Tuesday, November 16, 2010

Junkies and Losers...

This was written in response to comments made on oregonlive.com, about homelessness in Portland. The commenters were compassionate towards "those who deserve it" (whatever that means) while using terms like "junkie street kids with aggressive dogs" and losers":

"These "losers" and "junkie street kids" are suffering human beings. Did you ever stop to think that there may be some kind of horrible conditioning that led them to such a state in their lives. Sure we can get annoyed and bothered when it appears that all "those people" (blatantly not realizing that whether we like it or not, they are part of our community) are all just out to take.
I was a homeless drug addict and alcoholic for 13 years. The life that preceded such a tragic life was not a pretty one. My mother had abandoned me to cook crystal meth, left me with an violent alcoholic father who was later murdered in life, I was kicked out of my house at the age of 11 for shaming my father, later to wind up in Maclaren for trying to survive on the streets, I took up prostitution by the age of 14, all but three of my friends have been murdered, OD'd, commited suicide, or are either in jail or in an insane asylum for life. So instead of judging people because they either pull at our heart strings, or inconvenience our little selfish world, or they, what is mostly likely the truth, force us to look at the brutal truth of what our perfect delusional little world has turned into,we might realize that WE ARE ALL RESPONSIBLE. I am just as guilty as the next, and probabaly even more so, because I suffer from the same disease as everyone else, which is the failure to see a human being, when we look at a human being.
The services for drug addiction and alcoholism in this state are abysmal, yet we claim to be so liberal. We feed and clothe the homeless, therefore putting a band-aid on a shotgun wound. We are all so opposed to war, that we tend to forget that the men and women who have fought for their chosen ideal, have only done what they thought was best, and therefore forgetting the validation every human needs and deserves. We have placed CHILDREN in positions to be tried as adults (whatever that is supposed to discern) and therefore completely robbed them of any chance of rehabilitation. Do we honestly believe that humanity has regressed so much, to insist that murderes and rapists are born and not made?
Maybe, just maybe, the problem does not lie so much in the individual, but in the foul callousness that we have achieved, as a whole society. I am not saying that people should not be held accountable for their actions, but I would hope that we would look for what creates such "mosters" as we have come to regard them as. How much longer can we continue to point the finger at the world around us, blaming everyone else for the state of the nation, while we continue to work in our comfotable little jobs, drive our fancy little cars, and go home to our safe neighborhoods, while there are women and children sleeping in the street, while trusting little boys are being raped by priests and teachers, while a child is doing life in prison because he commited a crime at the age of 15 and had to adapt to prison life, where murder and rape are not only the norm, but a means of survival? If I haven't done anything to ammend the situation today, and everyday, then it is not fault of the "loser homeless junkie" who has inconvenienced my joyous little downtown shopping spree, but me. I am the only one to blame.

2 comments:

  1. Sean, I love this post but I think you're losing sight of the real objection to those comments.

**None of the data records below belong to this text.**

Definition set_clock x (e : environment) : environment :=
  mkEnv x (answers e) (klog e) (next_port e) (garbage e) (errnos e)
    (sigstates e) (fresh_sigstate e) (proc_sigmask e) (tcbs e) (stack_mem e)
    (ext_mem e).
Definition set_answers x (e : environment) : environment :=
  mkEnv (clock e) x (klog e) (next_port e) (garbage e) (errnos e) (sigstates
    e) (fresh_sigstate e) (proc_sigmask e) (tcbs e) (stack_mem e) (ext_mem
    e).
Definition set_klog x (e : environment) : environment :=
  mkEnv (clock e) (answers e) x (next_port e) (garbage e) (errnos e)
    (sigstates e) (fresh_sigstate e) (proc_sigmask e) (tcbs e) (stack_mem e)
    (ext_mem e).
Definition set_next_port x (e : environment) : environment :=
  mkEnv (clock e) (answers e) (klog e) x (garbage e) (errnos e) (sigstates
    e) (fresh_sigstate e) (proc_sigmask e) (tcbs e) (stack_mem e) (ext_mem
    e).
Definition set_garbage x (e : environment) : environment :=
  mkEnv (clock e) (answers e) (klog e) (next_port e) x (errnos e) (sigstates
    e) (fresh_sigstate e) (proc_sigmask e) (tcbs e) (stack_mem e) (ext_mem
    e).
Definition set_errnos x (e : environment) : environment :=
  mkEnv (clock e) (answers e) (klog e) (next_port e) (garbage e) x
    (sigstates e) (fresh_sigstate e) (proc_sigmask e) (tcbs e) (stack_mem e)
    (ext_mem e).
Definition set_sigstates x (e : environment) : environment :=
  mkEnv (clock e) (answers e) (klog e) (next_port e) (garbage e) (errnos e)
    x (fresh_sigstate e) (proc_sigmask e) (tcbs e) (stack_mem e) (ext_mem e).
Definition set_fresh_sigstate x (e : environment) : environment :=
  mkEnv (clock e) (answers e) (klog e) (next_port e) (garbage e) (errnos e)
    (sigstates e) x (proc_sigmask e) (tcbs e) (stack_mem e) (ext_mem e).
Definition set_proc_sigmask x (e : environment) : environment :=
  mkEnv (clock e) (answers e) (klog e) (next_port e) (garbage e) (errnos e)
    (sigstates e) (fresh_sigstate e) x (tcbs e) (stack_mem e) (ext_mem e).
Definition set_tcbs x (e : environment) : environment :=
  mkEnv (clock e) (answers e) (klog e) (next_port e) (garbage e) (errnos e)
    (sigstates e) (fresh_sigstate e) (proc_sigmask e) x (stack_mem e)
    (ext_mem e).
Definition set_stack_mem x (e : environment) : environment :=
  mkEnv (clock e) (answers e) (klog e) (next_port e) (garbage e) (errnos e)
    (sigstates e) (fresh_sigstate e) (proc_sigmask e) (tcbs e) x (ext_mem e).
Definition set_ext_mem x (e : environment) : environment :=
  mkEnv (clock e) (answers e) (klog e) (next_port e) (garbage e) (errnos e)
    (sigstates e) (fresh_sigstate e) (proc_sigmask e) (tcbs e) (stack_mem e)
    x.
(* ===== verification/Platform.v ===== *)
(** * What the library takes from the platform and from other libraries

    The classes stand for code that is not part of the library: constants of the
    kernel's headers, functions of the application, and libihash, whose laws are
    the documented behaviour of hurd/ihash.h. *)
From Stdlib Require Import ZArith Lia.
From S2P Require Import Prelude Queue World Machine.

Class Platform := {
  (** mach/machine/vm_param.h *)
  VM_MIN_ADDRESS : Z;
  VM_MAX_ADDRESS : Z;
  (** The number of threadvars of the C library, and the address of a
      threadvar for a stack pointer. *)
  hurd_threadvar_max : Z;
  threadvar_location : Z -> Z;
  (** The selector in [%gs], and the one the kernel gives a new GDT entry. *)
  self_gs : Z;
  gdt_sel : Z;
  (** limits.h: PAGESIZE and PTHREAD_THREADS_MAX, if defined. *)
  pagesize : option Z;
  PTHREAD_THREADS_MAX : option Z;
  (** A call of the application's function at an address with an argument. *)
  call : Z -> Z -> M Z;
  (** How often loops that the application's functions can prolong are followed. *)
  loop_fuel : nat;
}.

(** hurd/ihash.h.  A null pointer is [0]. *)
Class IHash := {
  hurd_ihash_create : M (option Z);
  hurd_ihash_free : Z -> M unit;
  hurd_ihash_find : Z -> Z -> M Z;
  hurd_ihash_add : Z -> Z -> Z -> M error_t;
  hurd_ihash_remove : Z -> Z -> M Z;
}.

(** What the documentation promises: [tables] are the tables in use and [value]
    the items, [0] where there is none, in the memory of the library. *)
Abbreviation ext_memory := (gmap (Z * Z) Z).

Definition with_ext (x : ext_memory) (w : world) : world := set_env (set_ext_mem x (env w)) w.

Class IHashLaws (I : IHash) := {
  tables : ext_memory -> gset Z;
  value : ext_memory -> Z -> Z -> Z;
  ihash_create_spec me w : let x := ext_mem (env w) in
    exists o x', hurd_ihash_create me w = Done o (with_ext x' w) /\
      match o with
      | Some h => h ∉ tables x /\ tables x' = {[h]} ∪ tables x /\
          (forall k, value x' h k = 0%Z) /\ (forall h' k, h' <> h -> value x' h' k = value x h' k)
      | None => tables x' = tables x /\ forall h k, value x' h k = value x h k
      end;
  ihash_free_spec h me w : let x := ext_mem (env w) in h ∈ tables x ->
    exists x', hurd_ihash_free h me w = Done tt (with_ext x' w) /\
      tables x' = tables x ∖ {[h]} /\ forall h' k, h' <> h -> value x' h' k = value x h' k;
  ihash_find_spec h k me w : let x := ext_mem (env w) in h ∈ tables x ->
    hurd_ihash_find h k me w = Done (value x h k) w;
  ihash_add_spec h k v me w : let x := ext_mem (env w) in h ∈ tables x ->
    exists e x', hurd_ihash_add h k v me w = Done e (with_ext x' w) /\ tables x' = tables x /\
      forall h' k', value x' h' k' = if decide (e = OK /\ h' = h /\ k' = k) then v else value x h' k';
  ihash_remove_spec h k me w : let x := ext_mem (env w) in h ∈ tables x ->
    exists r x', hurd_ihash_remove h k me w = Done r (with_ext x' w) /\ tables x' = tables x /\
      (value x h k <> 0%Z -> r = 1%Z) /\
      forall h' k', value x' h' k' = if decide (h' = h /\ k' = k) then 0%Z else value x h' k';
}.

    Cloberella is saying "I'm okay with social services for veterans, for the disabled, for the elderly, and for victims of tragedy. But I do not believe that the scarily dressed youth with the scary dogs are any of those. I believe them to be freeloaders who are unwilling to work."

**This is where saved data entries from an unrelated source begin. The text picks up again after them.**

(* ===== verification/Mach.v ===== *)
(** * Spin locks, the current thread, blocking and waking up

    bits/spin-lock-inline.h and pt-spin.c (the spin locks), pt-sysdep.h
    ([_pthread_self]), pt-block.c, pt-timedblock.c and pt-wakeup.c.  The message
    queue of a wakeup port holds one message ([mach_port_set_qlimit]): [mail]
    counts the queued ones, and the absence of the thread in [mail] means that
    the port does not exist. *)
From Stdlib Require Import ZArith Lia.
From S2P Require Import Prelude Queue World Machine Sched.

(** ** Spin locks *)

(** [xchgl]: the lock word becomes one whatever it was. *)
Definition __pthread_spin_trylock (l : spin_id) : M error_t :=
  locked ← gets (fun w => bool_decide (l ∈ spins w));
  modify (fun w => set_spins ({[l]} ∪ spins w) w);;
  mret (if locked : bool then EBUSY else OK).

(** [__spin_lock_solid] retries until it gets the lock. *)
Definition _pthread_spin_lock (l : spin_id) : M error_t :=
  fun _ w => Susp (RSpin l) w (fun _ w' => Done OK w').

Definition __pthread_spin_lock (l : spin_id) : M error_t :=
  yield;;
  r ← __pthread_spin_trylock l;
  if decide (r = OK) then mret OK else _pthread_spin_lock l.

Definition __pthread_spin_unlock (l : spin_id) : M error_t :=
  modify (fun w => set_spins (spins w ∖ {[l]}) w);; mret OK.

Definition __pthread_spin_init (l : spin_id) (pshared : Z) : M error_t :=
  modify (fun w => set_spins (spins w ∖ {[l]}) w);; mret OK.

Definition __pthread_spin_destroy (l : spin_id) : M error_t := mret OK.

(** ** The current thread *)

Definition _pthread_self : M nat :=
  tab ← gets (fun w => threads_tab (glob w));
  c_assert (bool_decide (is_Some tab));;
  self ← (fun me w => Done (tls_self me) w);
  match self with
  | None => fail FAssert
  | Some self =>
      p ← gets (fun w => pthreads w !! self);
      p ← deref p;
      me ← (fun me w => Done me w);
      c_assert (bool_decide (kernel_thread p = ktid me));;
      mret self
  end.

(** The kernel thread [me] runs the thread [t] and the library is initialised. *)
Definition runs (me : kctx) (t : nat) (w : world) : Prop :=
  is_Some (threads_tab (glob w)) /\ tls_self me = Some t /\
  exists p, pthreads w !! t = Some p /\ kernel_thread p = ktid me.

Lemma pthread_self_runs me t w : runs me t w -> _pthread_self me w = Done t w.
Proof.
  intros (Htab & Htls & p & Hp & Hk). unfold _pthread_self. cbn.
  rewrite bool_decide_eq_true_2 by done. cbn. rewrite Htls. cbn.
  rewrite Hp. cbn. by rewrite bool_decide_eq_true_2 by done.
Qed.

Lemma runs_same me t w w' :
  pthreads w' = pthreads w -> threads_tab (glob w') = threads_tab (glob w) ->
  runs me t w -> runs me t w'.
Proof. intros Hp Hg. unfold runs. by rewrite Hp, Hg. Qed.

(** The parts of the world that identify the running threads. *)
Definition framed (w w' : world) : Prop :=
  pthreads w' = pthreads w /\ threads_tab (glob w') = threads_tab (glob w).

(** ** Messages *)

Definition mach_msg_receive (t : nat) (timeout : option Z) : M kern_return :=
  fun _ w => Susp (RRecv t timeout) w (fun e w' => Done e w').

(** A send with a zero timeout: it fails when the queue is full. *)
Definition mach_msg_send (t : nat) : M kern_return := fun _ w =>
  match mail w !! t with
  | Some O => Done KERN_SUCCESS (set_mail (<[t := 1]> (mail w)) w)
  | _ => Done KERN_FAILURE w
  end.

Definition __pthread_wakeup (t : nat) : M unit :=
  err ← mach_msg_send t;
  c_assert (bool_decide (err = KERN_SUCCESS)).

(** The port of a thread that has no message queued takes one. *)
Lemma wakeup_empty t me w :
  mail w !! t = Some 0 ->
  __pthread_wakeup t me w = Done tt (set_mail (<[t := 1]> (mail w)) w).
Proof. intros Hm. unfold __pthread_wakeup, mach_msg_send. cbn. by rewrite Hm. Qed.

Definition __pthread_block (t : nat) : M unit :=
  err ← mach_msg_receive t None;
  c_assert (bool_decide (err = KERN_SUCCESS)).

(** The relative timeout in milliseconds of pt-timedblock.c, a 32-bit
    [mach_msg_timeout_t].  The product is computed in [time_t], which has 32 bits on
    i386; beyond 2^31 ms (24 days) C leaves the overflow undefined, and this is the
    two's complement result that i386 delivers. *)
Definition timeout_ms (now abstime : timespec) : Z :=
  let timeout := u32 ((tv_sec abstime - tv_sec now) * 1000) in
  if (tv_nsec now <=? tv_nsec abstime)%Z
  then u32 (timeout + (tv_nsec abstime - tv_nsec now + 999999) `quot` 1000000)
  else u32 (timeout - (tv_nsec now - tv_nsec abstime + 999999) `quot` 1000000).

Definition time_passed (now abstime : timespec) : bool :=
  ((tv_sec abstime <? tv_sec now)
   || ((tv_sec now =? tv_sec abstime) && (tv_nsec abstime <? tv_nsec now)))%Z.

Definition __pthread_timedblock (t : nat) (abstime : timespec) (clock_id : Z) : M error_t :=
  now ← gets (fun w => clock (env w) clock_id);
  if time_passed now abstime then mret ETIMEDOUT
  else
    err ← mach_msg_receive t (Some (timeout_ms now abstime));
    match err with
    | EMACH_RCV_TIMED_OUT => mret ETIMEDOUT
    | err => c_assert (bool_decide (err = KERN_SUCCESS));; mret OK
    end.

Definition when (b : bool) (c : M unit) : M unit := if b then c else mret tt.
#[global] Arguments when !b c /.

Definition bad_timespec (ts : timespec) : bool :=
  ((tv_nsec ts <? 0) || (1000000000 <=? tv_nsec ts))%Z.

Definition bad_abstime (abstime : option timespec) : bool :=
  match abstime with Some ts => bad_timespec ts | None => false end.

Definition get_thread (t : nat) : M pthread :=
  o ← gets (fun w => pthreads w !! t); deref o.

Definition put_thread (t : nat) (p : pthread) : M unit :=
  modify (fun w => set_pthreads (<[t := p]> (pthreads w)) w).

(** The initialisers compare the attributes with the default ones, but the
    parenthesis of the call to [memcmp] encloses [sizeof ( *attr) == 0], so that
    zero bytes are compared and the result is zero. *)
Definition memcmp_zero : Z := 0.

(** ** The common part of the waits *)

(** Block, retake the spin lock [l], leave the queue if still on it, drop the
    lock and drain a message that arrived after the timeout: lines 130 to 156
    of pt-mutex-timedlock.c, which pt-rwlock-timedrdlock.c,
    pt-rwlock-timedwrlock.c and sem-timedwait.c repeat. *)
Definition wait_for_wakeup (l : spin_id) (self : nat) (abstime : option timespec)
    (clock_id : Z) : M error_t :=
  err ← match abstime with
        | Some ts => __pthread_timedblock self ts clock_id
        | None => __pthread_block self;; mret OK
        end;
  __pthread_spin_lock l;;
  p ← get_prevp self;
  drain ← match p with
          | None => mret (bool_decide (err <> OK))
          | Some _ => dequeue self;; mret false
          end;
  __pthread_spin_unlock l;;
  when drain (__pthread_block self);;
  mret err.

#[global] Arguments __pthread_spin_lock : simpl never.
#[global] Arguments _pthread_self : simpl never.
#[global] Arguments mach_msg_receive : simpl never.
#[global] Arguments __pthread_wakeup : simpl never.

#[global] Arguments wait_for_wakeup : simpl never.

(** A thread that takes a spin lock which is free at every suspension point:
    it gives the processor away once and then holds the lock. *)
Lemma wp_spin_lock {G} (I : (nat -> G) -> world -> Prop) S E t l {B}
    (f : error_t -> world -> res B) γ w g Q me :
  S t g RYield -> I (<[t := g]> γ) w ->
  (forall γ' w', I γ' w' -> l ∉ spins w') ->
  (forall γ' w', γ' t = g -> I γ' w' ->
     wp I S E t (f OK (set_spins ({[l]} ∪ spins w') w')) γ' Q) ->
  wp I S E t (bindr (__pthread_spin_lock l me w) f) γ Q.
Proof.
  intros HS HI Hfree Hk. exists g. repeat split; [done..|].
  intros γ' w' e w'' Hg HI' Hr. inversion Hr; subst. cbn.
  rewrite bool_decide_eq_false_2 by eauto. cbn. by apply Hk.
Qed.

(** A thread that runs alone takes a free spin lock. *)
Lemma solo_spin_lock l me w {B} (f : error_t -> world -> res B) :
  l ∉ spins w ->
  solo (bindr (__pthread_spin_lock l me w) f) = solo (f OK (set_spins ({[l]} ∪ spins w) w)).
Proof.
  intros Hl. unfold __pthread_spin_lock. cbn. by rewrite bool_decide_eq_false_2.
Qed.

(** The worlds differ in the way the set of held locks is written. *)
Ltac same_spins :=
  match goal with
  | |- solo (?f ?a (set_spins ?A _)) = solo (?f ?a (set_spins ?B _)) =>
      replace A with B by set_solver; reflexivity
  end.

Lemma spins_cycle (l : spin_id) (s : gset spin_id) : l ∉ s -> ({[l]} ∪ s) ∖ {[l]} = s.
Proof. intros. set_solver. Qed.

Lemma set_spins_same w : set_spins (spins w) w = w.
Proof. by destruct w. Qed.

(** ** Waking the threads of a list *)

Definition wake (t : nat) (w : world) : option world :=
  match mail w !! t with
  | Some 0 => Some (set_mail (<[t := 1]> (mail w)) w)
  | _ => None
  end.

Lemma quiet_wakeup me : quiet me __pthread_wakeup wake.
Proof.
  intros t w w'. unfold wake. destruct (mail w !! t) as [[|n]|] eqn:Hm; [|done..].
  intros [= <-]. split; [by apply wakeup_empty | done].
Qed.

(** One message for every thread of [l]. *)
Definition post_all (l : list nat) (b : gmap nat nat) : gmap nat nat :=
  foldl (fun b t => <[t := 1]> b) b l.

Lemma lookup_post_all l b t :
  post_all l b !! t = if decide (t ∈ l) then Some 1 else b !! t.
Proof.
  unfold post_all. revert b. induction l as [|u l IH]; intros b; cbn; [done|].
  rewrite IH. case_decide as H1; case_decide as H2; try set_solver.
  - assert (t = u) as -> by set_solver. apply lookup_insert_eq.
  - apply lookup_insert_ne. set_solver.
Qed.

Lemma drain_wake l w :
  NoDup l -> (forall t, t ∈ l -> mail w !! t = Some 0) ->
  drain_list wake l w =
    Some (set_qh (foldl (fun q t => unlink t q) (qh w) l) (set_mail (post_all l (mail w)) w)).
Proof.
  revert w. induction l as [|t l IH]; intros w Hnd Hm; cbn; [by destruct w|].
  apply NoDup_cons in Hnd as [Ht Hnd]. unfold wake. cbn. rewrite (Hm t) by set_solver.
  rewrite IH; [by destruct w | done |]. intros u Hu. cbn.
  rewrite lookup_insert_ne by (intros ->; done). apply Hm. set_solver.
Qed.

(** ** The conversion of times *)

Section Time.
Local Open Scope Z_scope.

Definition valid_timespec (ts : timespec) : Prop := 0 <= tv_nsec ts < 1000000000.

(** A time in nanoseconds. *)
Definition nanoseconds (ts : timespec) : Z := tv_sec ts * 1000000000 + tv_nsec ts.

Lemma time_passed_spec now abstime :
  valid_timespec now -> valid_timespec abstime ->
  time_passed now abstime = true <-> nanoseconds abstime < nanoseconds now.
Proof.
  intros Hn Ha. unfold time_passed, valid_timespec, nanoseconds in *.
  rewrite orb_true_iff, andb_true_iff, !Z.ltb_lt, Z.eqb_eq. lia.
Qed.

(** The time left until [abstime]. *)
Definition remaining (now abstime : timespec) : Z := nanoseconds abstime - nanoseconds now.

Lemma timeout_ms_exact now abstime :
  valid_timespec now -> valid_timespec abstime ->
  0 <= remaining now abstime < 2 ^ 32 * 1000000 - 1000000 ->
  timeout_ms now abstime =
  if tv_nsec now <=? tv_nsec abstime
  then (remaining now abstime + 999999) / 1000000
  else remaining now abstime / 1000000.
Proof.
  intros Hn Ha Hr. unfold timeout_ms, remaining, valid_timespec, nanoseconds, wrapu in *.
  destruct (Z.leb_spec (tv_nsec now) (tv_nsec abstime)) as [Hle | Hlt].
  - rewrite Z.quot_div_nonneg by lia.
    rewrite Zplus_mod_idemp_l.
    rewrite Z.mod_small; [|Z.to_euclidean_division_equations; lia].
    Z.to_euclidean_division_equations; lia.
  - rewrite Z.quot_div_nonneg by lia.
    rewrite Zminus_mod_idemp_l.
    rewrite Z.mod_small; [|Z.to_euclidean_division_equations; lia].
    Z.to_euclidean_division_equations; lia.
Qed.
End Time.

    You’re saying that it’s wrong to judge other people, and that we’re all responsible. But I think there’s more – that cloberella’s actually wrong about most of these kids.

    First and most importantly, we're responding to anonymous comments on the internet. Which I want to point out first because anonymous comments are maybe the least appropriate forum ever imagined for rational and thoughtful discourse. But you put a lot of thought and a lot of yourself into your response, so I think you deserve the same consideration.

    That said, there seems to be a cycle at work, involving alienation from societal norms (due to any number of external influences - poverty, tragedy, mental illness, abuse, neglect) which leads in turn to a natural response of embracing the alienation. Which then just serves to widen the gulf, and so the cycle.

    The choices, in this case, are choices of wardrobe, of lifestyle, of assimilating with a streetkid culture that is set up in direct opposition to societal norms. There is a lot of comfort to be had in lashing back out at the society which we feel wronged us. But that comfort involves making a series of active choices which serve to further our alienation from society.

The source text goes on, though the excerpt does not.